*** Opening of ENTRIES SHOWN ***
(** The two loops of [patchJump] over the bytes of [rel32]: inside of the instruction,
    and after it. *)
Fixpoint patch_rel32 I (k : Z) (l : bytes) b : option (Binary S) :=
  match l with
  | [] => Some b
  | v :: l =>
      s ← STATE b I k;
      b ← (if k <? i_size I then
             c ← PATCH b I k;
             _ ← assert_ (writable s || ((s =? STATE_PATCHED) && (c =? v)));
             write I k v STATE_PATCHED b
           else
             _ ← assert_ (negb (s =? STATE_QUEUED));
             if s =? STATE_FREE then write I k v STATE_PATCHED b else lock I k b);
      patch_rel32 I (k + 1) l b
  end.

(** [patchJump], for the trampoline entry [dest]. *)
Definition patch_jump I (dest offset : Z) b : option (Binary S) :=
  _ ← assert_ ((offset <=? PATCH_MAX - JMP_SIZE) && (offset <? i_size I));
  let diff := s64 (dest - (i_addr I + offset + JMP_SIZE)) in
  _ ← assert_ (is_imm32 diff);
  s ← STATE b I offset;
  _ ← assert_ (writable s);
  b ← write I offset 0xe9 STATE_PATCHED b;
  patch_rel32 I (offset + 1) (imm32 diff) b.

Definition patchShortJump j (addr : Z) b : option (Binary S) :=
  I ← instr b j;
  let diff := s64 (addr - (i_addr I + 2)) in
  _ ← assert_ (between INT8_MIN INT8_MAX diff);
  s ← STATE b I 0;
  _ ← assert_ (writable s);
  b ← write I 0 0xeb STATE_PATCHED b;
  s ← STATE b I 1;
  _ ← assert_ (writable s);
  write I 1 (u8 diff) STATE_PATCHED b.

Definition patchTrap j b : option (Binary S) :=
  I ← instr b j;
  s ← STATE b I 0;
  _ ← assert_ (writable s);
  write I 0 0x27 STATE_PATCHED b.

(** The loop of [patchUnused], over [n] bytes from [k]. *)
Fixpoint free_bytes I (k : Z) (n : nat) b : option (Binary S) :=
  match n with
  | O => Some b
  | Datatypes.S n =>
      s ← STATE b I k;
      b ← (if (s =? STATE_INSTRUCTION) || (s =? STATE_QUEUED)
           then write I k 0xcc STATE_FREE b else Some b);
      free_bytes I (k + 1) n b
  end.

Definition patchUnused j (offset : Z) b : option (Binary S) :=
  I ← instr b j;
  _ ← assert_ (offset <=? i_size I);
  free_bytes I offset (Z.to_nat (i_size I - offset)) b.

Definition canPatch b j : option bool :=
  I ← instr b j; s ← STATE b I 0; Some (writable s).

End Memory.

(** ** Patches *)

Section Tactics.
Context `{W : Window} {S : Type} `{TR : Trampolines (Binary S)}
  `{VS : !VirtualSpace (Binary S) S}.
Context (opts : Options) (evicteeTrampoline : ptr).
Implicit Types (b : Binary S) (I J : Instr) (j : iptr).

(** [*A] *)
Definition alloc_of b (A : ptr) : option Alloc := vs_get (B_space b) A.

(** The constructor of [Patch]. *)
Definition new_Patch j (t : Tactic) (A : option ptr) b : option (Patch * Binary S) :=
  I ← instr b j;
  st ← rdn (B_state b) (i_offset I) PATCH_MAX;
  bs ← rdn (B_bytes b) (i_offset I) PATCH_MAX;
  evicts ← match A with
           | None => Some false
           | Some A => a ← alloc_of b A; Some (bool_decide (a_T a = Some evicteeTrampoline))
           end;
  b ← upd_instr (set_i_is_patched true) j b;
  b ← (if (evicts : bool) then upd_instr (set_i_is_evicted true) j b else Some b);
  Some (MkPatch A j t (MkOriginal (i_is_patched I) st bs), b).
*** Close of ENTRIES SHOWN ***
*** Opening of ENTRIES SHOWN ***
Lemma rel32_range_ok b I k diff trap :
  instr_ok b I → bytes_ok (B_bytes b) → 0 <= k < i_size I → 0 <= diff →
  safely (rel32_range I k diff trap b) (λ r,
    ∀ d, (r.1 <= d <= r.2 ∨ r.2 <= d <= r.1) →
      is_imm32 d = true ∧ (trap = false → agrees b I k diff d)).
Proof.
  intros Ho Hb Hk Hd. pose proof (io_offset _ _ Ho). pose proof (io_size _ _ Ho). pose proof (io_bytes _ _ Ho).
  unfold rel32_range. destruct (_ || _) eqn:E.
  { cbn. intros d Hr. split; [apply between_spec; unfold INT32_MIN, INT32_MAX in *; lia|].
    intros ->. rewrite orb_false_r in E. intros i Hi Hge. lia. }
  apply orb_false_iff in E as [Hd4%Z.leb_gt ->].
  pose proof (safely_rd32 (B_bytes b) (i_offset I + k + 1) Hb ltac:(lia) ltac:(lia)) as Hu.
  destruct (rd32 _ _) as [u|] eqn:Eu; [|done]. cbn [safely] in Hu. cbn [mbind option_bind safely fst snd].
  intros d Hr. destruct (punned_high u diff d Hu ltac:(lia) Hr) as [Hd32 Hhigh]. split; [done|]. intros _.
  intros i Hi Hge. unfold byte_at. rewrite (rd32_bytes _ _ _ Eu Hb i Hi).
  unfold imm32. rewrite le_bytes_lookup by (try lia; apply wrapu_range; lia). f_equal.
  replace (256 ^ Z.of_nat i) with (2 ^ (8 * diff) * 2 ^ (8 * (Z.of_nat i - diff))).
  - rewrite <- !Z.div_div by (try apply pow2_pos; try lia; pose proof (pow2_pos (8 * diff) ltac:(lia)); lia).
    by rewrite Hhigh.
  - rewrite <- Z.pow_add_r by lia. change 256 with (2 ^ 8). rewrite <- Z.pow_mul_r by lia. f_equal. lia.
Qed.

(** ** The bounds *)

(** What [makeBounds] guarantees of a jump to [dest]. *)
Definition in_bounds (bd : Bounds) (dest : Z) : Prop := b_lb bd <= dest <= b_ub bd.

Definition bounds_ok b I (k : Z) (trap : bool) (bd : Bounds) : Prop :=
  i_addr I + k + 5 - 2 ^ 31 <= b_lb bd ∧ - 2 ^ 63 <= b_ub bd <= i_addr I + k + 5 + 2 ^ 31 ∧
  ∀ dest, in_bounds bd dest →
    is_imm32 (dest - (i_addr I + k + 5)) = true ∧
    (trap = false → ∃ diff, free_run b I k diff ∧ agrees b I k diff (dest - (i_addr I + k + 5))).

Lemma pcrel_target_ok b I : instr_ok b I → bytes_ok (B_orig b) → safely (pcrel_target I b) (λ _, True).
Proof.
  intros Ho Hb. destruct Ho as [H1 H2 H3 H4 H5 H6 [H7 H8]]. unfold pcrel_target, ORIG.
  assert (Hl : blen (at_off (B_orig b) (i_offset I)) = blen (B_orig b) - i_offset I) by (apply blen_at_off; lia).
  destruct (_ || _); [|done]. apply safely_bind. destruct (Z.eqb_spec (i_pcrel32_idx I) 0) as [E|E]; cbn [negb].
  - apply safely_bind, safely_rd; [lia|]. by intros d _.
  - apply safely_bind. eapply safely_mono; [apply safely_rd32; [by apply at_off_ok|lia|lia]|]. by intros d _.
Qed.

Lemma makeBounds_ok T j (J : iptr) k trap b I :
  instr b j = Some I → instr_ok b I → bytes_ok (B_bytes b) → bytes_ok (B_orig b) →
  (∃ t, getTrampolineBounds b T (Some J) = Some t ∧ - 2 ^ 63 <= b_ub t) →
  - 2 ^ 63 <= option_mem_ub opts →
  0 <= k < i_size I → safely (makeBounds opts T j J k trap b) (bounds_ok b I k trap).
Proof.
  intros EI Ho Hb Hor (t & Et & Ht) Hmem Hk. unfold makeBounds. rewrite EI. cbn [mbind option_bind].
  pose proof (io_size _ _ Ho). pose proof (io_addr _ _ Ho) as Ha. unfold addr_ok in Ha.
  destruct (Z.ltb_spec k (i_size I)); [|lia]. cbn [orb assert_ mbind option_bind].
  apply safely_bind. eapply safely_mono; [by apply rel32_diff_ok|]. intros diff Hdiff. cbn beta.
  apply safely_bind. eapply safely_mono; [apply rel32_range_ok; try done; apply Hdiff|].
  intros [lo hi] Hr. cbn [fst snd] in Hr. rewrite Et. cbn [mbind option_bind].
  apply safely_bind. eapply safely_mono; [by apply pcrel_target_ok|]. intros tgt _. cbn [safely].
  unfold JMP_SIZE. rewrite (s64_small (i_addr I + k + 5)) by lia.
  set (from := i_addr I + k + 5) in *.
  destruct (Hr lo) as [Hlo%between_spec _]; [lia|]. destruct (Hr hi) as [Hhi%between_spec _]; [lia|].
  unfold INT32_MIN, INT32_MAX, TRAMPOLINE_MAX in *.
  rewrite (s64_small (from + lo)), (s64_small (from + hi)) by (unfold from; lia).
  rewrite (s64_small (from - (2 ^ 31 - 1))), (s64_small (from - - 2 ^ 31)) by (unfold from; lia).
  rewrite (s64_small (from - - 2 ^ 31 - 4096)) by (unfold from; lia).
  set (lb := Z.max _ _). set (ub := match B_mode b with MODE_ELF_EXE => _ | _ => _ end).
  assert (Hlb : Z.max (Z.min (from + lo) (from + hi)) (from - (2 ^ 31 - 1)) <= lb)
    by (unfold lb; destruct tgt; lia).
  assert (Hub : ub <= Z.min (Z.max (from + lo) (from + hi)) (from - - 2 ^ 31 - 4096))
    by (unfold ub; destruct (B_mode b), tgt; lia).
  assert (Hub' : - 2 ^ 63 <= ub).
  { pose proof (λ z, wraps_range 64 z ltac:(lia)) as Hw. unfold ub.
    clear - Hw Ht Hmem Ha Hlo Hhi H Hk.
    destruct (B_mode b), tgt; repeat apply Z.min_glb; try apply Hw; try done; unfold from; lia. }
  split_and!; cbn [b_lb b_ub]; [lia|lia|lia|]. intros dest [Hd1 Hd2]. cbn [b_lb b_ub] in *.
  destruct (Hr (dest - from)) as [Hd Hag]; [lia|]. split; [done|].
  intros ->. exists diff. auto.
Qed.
*** Close of ENTRIES SHOWN ***
EXERCISE DIRECTIONS >>
Using the material above, transcribe exactly the lines from the line with "b ← upd_instr (set_i_is_patched true) j b;" to the line with "Some (MkPatch A"; both count, and nothing else goes in.

SOLUTION BELOW >>
  b ← upd_instr (set_i_is_patched true) j b;
  b ← (if (evicts : bool) then upd_instr (set_i_is_evicted true) j b else Some b);
  Some (MkPatch A j t (MkOriginal (i_is_patched I) st bs), b).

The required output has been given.